Maryland has taken steps in recent years to crack down on illegal street racing, exhibition driving and large car rallies that block roads or fill parking lots. A state law passed in 2024 made exhibition driving and street racing illegal and helped launch the Maryland Car Rally Task Force. Police in several counties have reported arrests tied to earlier rallies, including cases involving loaded guns. In January, five people, including four teenagers, were arrested after police broke up several illegal car rallies in Anne Arundel, Baltimore, Howard and Prince George’s counties. In February, two Pennsylvania men were arrested after an illegal rally in Prince George’s County, where police said a gun and ammunition were found in a car.
Investigators were still sorting out the sequence of the shooting, including whether more than one person fired and what dispute led to the gunfire. Police described the incident as a shootout involving multiple people. The lack of recovered weapons and the absence of cameras inside the garage may slow the investigation. Detectives were expected to review nearby video, interview people who were at the rally and compare hospital reports with evidence from the garage. Police asked anyone with information to contact Howard County police through the department’s tip line or crime tips email. Officials had not said when the next major update would be released.

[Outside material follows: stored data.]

(** C10.  A call of [reserve], of either overload (the anonymous one being
    a reservation of new data under the identifier [unknown]), that returns an
    invalid unique buffer leaves the identifiers and expirations as they
    were.  When it returns the buffer of index [i], the pool was not stopped,
    the retransmission check and the codeblock reservation of that buffer
    succeeded, and the identifier and expiration were written at [i], nowhere
    else. *)
Theorem reserve_failure_leaves_pool (slot : slot_point) (id : trx_buffer_identifier)
    (nof_cbs : nat) (new_data : bool) (p p' : pool) (ub : unique_tx_buffer) :
  reserve slot id nof_cbs new_data p = Ok (p', ub) \/
  (id = id_unknown /\ new_data = true /\ reserve_anonymous slot nof_cbs p = Ok (p', ub)) ->
  match ub with
  | None => identifiers p' = identifiers p /\ expirations p' = expirations p
  | Some i =>
      stopped p = false /\
      (exists buffer, buffers p !! i = Some buffer /\
         (new_data = false -> nof_cbs = get_nof_codeblocks buffer) /\
         (buffer_reserve buffer nof_cbs (codeblock_pool p)).1.1 = successful) /\
      identifiers p' = <[i := id]> (identifiers p) /\
      expirations p' = <[i := Some (slot_add slot (expire_timeout_slots p))]> (expirations p)
  end.
Proof.
  assert (Hat : forall chk i, (new_data = false -> chk = true) ->
            reserve_at slot id nof_cbs chk i p = Ok (p', ub) -> stopped p = false ->
            match ub with
            | None => identifiers p' = identifiers p /\ expirations p' = expirations p
            | Some i =>
                stopped p = false /\
                (exists buffer, buffers p !! i = Some buffer /\
                   (new_data = false -> nof_cbs = get_nof_codeblocks buffer) /\
                   (buffer_reserve buffer nof_cbs (codeblock_pool p)).1.1 = successful) /\
                identifiers p' = <[i := id]> (identifiers p) /\
                expirations p' =
                  <[i := Some (slot_add slot (expire_timeout_slots p))]> (expirations p)
            end).
  { intros chk i Hchk (buffer & Hb & Hspec)%reserve_at_spec Hst. destruct ub as [j|].
    - destruct Hspec as (-> & Hn & Hs & Hi & He & _). split_and!; try done.
      exists buffer. split_and!; try done. intros Hnd. apply Hn. by apply Hchk.
    - by destruct Hspec as (? & ? & _). }
  intros [Hr | (-> & -> & Hr)].
  - unfold reserve in Hr. destruct (stopped p) eqn:Hst.
    { injection Hr as <- <-. done. }
    destruct (std_find id (identifiers p)) as [i|].
    { eapply Hat; [| done..]. by destruct new_data. }
    destruct new_data.
    + destruct (std_find id_invalid (identifiers p)) as [i|].
      * eapply Hat; [| done..]. done.
      * injection Hr as <- <-. done.
    + injection Hr as <- <-. done.
  - unfold reserve_anonymous in Hr. destruct (stopped p) eqn:Hst.
    { injection Hr as <- <-. done. }
    destruct (std_find id_invalid (identifiers p)) as [i|].
    + eapply Hat; [| done..]. done.
    + injection Hr as <- <-. done.
Qed.


(** What a result of [reserve (slot, id, nof_codeblocks, new_data)] tells:
    a stopped pool gives an invalid buffer;
    a valid buffer is the first whose identifier is [id],
    or, when no buffer has that identifier and [new_data] holds, the first
    whose identifier is invalid, and it was not locked and, for a
    retransmission, held [nof_codeblocks] codeblocks; without a buffer of that
    identifier a retransmission fails with "identifier for retransmissions
    not found" and new data without a free buffer with "insufficient
    buffers"; a retransmission with another number of codeblocks than the
    buffer holds fails; a locked target buffer fails. *)
Lemma reserve_results (slot : slot_point) (id : trx_buffer_identifier)
    (nof_cbs : nat) (new_data : bool) (p p' : pool) (ub : unique_tx_buffer) :
  reserve slot id nof_cbs new_data p = Ok (p', ub) ->
  (stopped p = true -> ub = None /\ p' = p) /\
  (forall i, ub = Some i ->
     stopped p = false /\
     (is_first id (identifiers p) i \/
      ((id ∉ identifiers p) /\ new_data = true /\ is_first id_invalid (identifiers p) i)) /\
     exists buffer, buffers p !! i = Some buffer /\ is_locked buffer = false /\
       (new_data = false -> nof_cbs = get_nof_codeblocks buffer)) /\
  (stopped p = false -> id ∉ identifiers p -> new_data = false ->
     ub = None /\ pool_log p' = pool_log p ++ [warn_retx_identifier_not_found]) /\
  (stopped p = false -> id ∉ identifiers p -> new_data = true ->
     id_invalid ∉ identifiers p ->
     ub = None /\ pool_log p' = pool_log p ++ [warn_insufficient_buffers]) /\
  (forall i buffer, stopped p = false -> is_first id (identifiers p) i ->
     buffers p !! i = Some buffer ->
     new_data = false -> nof_cbs <> get_nof_codeblocks buffer ->
     ub = None /\ pool_log p' = pool_log p ++ [warn_codeblocks_do_not_match]) /\
  (forall i buffer, stopped p = false ->
     is_first id (identifiers p) i \/
       ((id ∉ identifiers p) /\ new_data = true /\ is_first id_invalid (identifiers p) i) ->
     buffers p !! i = Some buffer -> is_locked buffer = true ->
     ub = None /\
     (pool_log p' = pool_log p ++ [warn_harq_already_in_use] \/
      pool_log p' = pool_log p ++ [warn_codeblocks_do_not_match])).
Proof.
  intros Hr. unfold reserve in Hr.
  destruct (stopped p) eqn:Hst.
  { injection Hr as <- <-. split_and!; try done. }
  split; [done |].
  destruct (std_find id (identifiers p)) as [i|] eqn:Hfind.
  - (* a buffer holds the identifier *)
    pose proof Hfind as Hfirst%std_find_Some.
    assert (Hin : id ∈ identifiers p).
    { eapply list_elem_of_lookup_2, Hfirst. }
    assert (Huniq : forall k, is_first id (identifiers p) k -> k = i).
    { intros k Hk%std_find_Some. congruence. }
    apply reserve_at_spec in Hr as (buffer & Hb & Hspec).
    split_and!.
    + intros j ->. destruct Hspec as (-> & Hn & Hs & _). split_and!; try done.
      * by left.
      * exists buffer. split_and!; try done.
        -- destruct (is_locked buffer) eqn:Hl; [| done].
           rewrite (buffer_reserve_locked _ _ _ Hl) in Hs. done.
        -- intros ->. by apply Hn.
    + done.
    + done.
    + intros k b _ Hk Hkb -> Hne. apply Huniq in Hk as ->. simplify_eq.
      destruct ub as [j|].
      * destruct Hspec as (_ & Hn & _). destruct Hne. by apply Hn.
      * destruct Hspec as (_ & _ & _ & [(_ & _ & Hlog) | (Hn & _)]); [done |].
        destruct Hne. by apply Hn.
    + intros k b _ [Hk | (Hnin & _)] Hkb Hl; [| done].
      apply Huniq in Hk as ->. simplify_eq.
      rewrite (buffer_reserve_locked _ _ _ Hl) in Hspec. cbn in Hspec.
      destruct ub as [j|].
      * by destruct Hspec as (_ & _ & ? & _).
      * destruct Hspec as (_ & _ & _ & [(_ & _ & Hlog) | (_ & _ & Hlog)]); eauto.
  - (* no buffer holds the identifier *)
    pose proof Hfind as Hnin%std_find_None.
    assert (Hnofirst : forall k, ~ is_first id (identifiers p) k).
    { intros k [Hk _]. apply Hnin. by eapply list_elem_of_lookup_2. }
    destruct new_data.
    + destruct (std_find id_invalid (identifiers p)) as [i|] eqn:Hfree.
      * pose proof Hfree as Hfirst%std_find_Some.
        assert (Huniq : forall k, is_first id_invalid (identifiers p) k -> k = i).
        { intros k Hk%std_find_Some. congruence. }
        assert (Hin : id_invalid ∈ identifiers p).
        { eapply list_elem_of_lookup_2, Hfirst. }
        apply reserve_at_spec in Hr as (buffer & Hb & Hspec).
        split_and!.
        -- intros j ->. destruct Hspec as (-> & Hn & Hs & _). split_and!; try done.
           ++ right. done.
           ++ exists buffer. split_and!; try done.
              destruct (is_locked buffer) eqn:Hl; [| done].
              rewrite (buffer_reserve_locked _ _ _ Hl) in Hs. done.
        -- done.
        -- intros _ _ _ Hn. by destruct Hn.
        -- intros k b _ Hk. by destruct (Hnofirst k).
        -- intros k b _ [Hk | (_ & _ & Hk)] Hkb Hl; [by destruct (Hnofirst k) |].
           apply Huniq in Hk as ->. simplify_eq.
           rewrite (buffer_reserve_locked _ _ _ Hl) in Hspec. cbn in Hspec.
           destruct ub as [j|].
           ++ by destruct Hspec as (_ & _ & ? & _).
           ++ destruct Hspec as (_ & _ & _ & [(_ & _ & Hlog) | (_ & _ & Hlog)]); eauto.
      * injection Hr as <- <-. pose proof Hfree as Hnfree%std_find_None.
        split_and!.
        -- done.
        -- done.
        -- done.
        -- intros k b _ Hk. by destruct (Hnofirst k).
        -- intros k b _ [Hk | (_ & _ & [Hk _])] _ _; [by destruct (Hnofirst k) |].
           destruct Hnfree. by eapply list_elem_of_lookup_2.
    + injection Hr as <- <-. split_and!.
      * done.
      * done.
      * done.
      * intros k b _ Hk. by destruct (Hnofirst k).
      * intros k b _ [Hk | (_ & ? & _)] _ _; [by destruct (Hnofirst k) | done].
Qed.
(** * Traffic agent model: the vehicle decision model and the road manager

    A shallow embedding of [src/Agent.py] (class [VehicleAgent]), of
    [src/track_interface.py] (class [Track]) and of the time-step loop of
    [src/model.py] ([Model.run]), with the properties of the
    specification, and further properties of the code, stated and proved
    over it.

    Numbers.  The program computes with Python numbers (ints and floats,
    among them [np.inf]).  They are modelled by the rationals extended with
    the three special values of the floats, with exact arithmetic: rounding
    is abstracted away, the behaviour of the special values is kept, a
    zero divisor raises [ZeroDivisionError] as it does for Python numbers,
    and a square [x ** 2] beyond the largest float raises [OverflowError]
    as it does for Python floats.  The decision tree of a vehicle, whose
    branches are taken on the sign of computed numbers, is given over an
    arbitrary arithmetic, of which the exact one is an instance.

    Effects.  A method is a computation over the object it mutates that
    either returns or raises; the object keeps the writes made before a
    raise.  The global generator behind [np.random.rand] is a stream of
    numbers read through a cursor that is part of the state. *)

From Stdlib Require Import ZArith QArith Qround Lqa Bool List Lia Permutation.
From stdpp Require Import base list gmap functions.
From Stdlib Require Import Sorted.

The shooting also drew reaction from people familiar with car meet culture and nearby residents who said the gatherings have changed. Jimmy Hedgespeth, who said he used to attend meet-ups to show off his Mustang, said the events have become more dangerous. “Car rallies used to be about meeting people, talking to car shop,” Hedgespeth said. “Now it’s just about doing donuts and acting up.” Howard County resident Timothy Small said officials should take stronger action if violent behavior tied to rallies continues to move into the area. The garage was quiet after police cleared the scene, but the shooting left bullet evidence, unanswered questions and a homicide case that reached across state lines.
As of Tuesday, police had identified Balladares-Arita as the man killed and said six others were hurt. No suspects had been publicly named, and detectives were continuing to investigate the April 27 shooting.
Author note: Last updated Tuesday, April 28, 2026.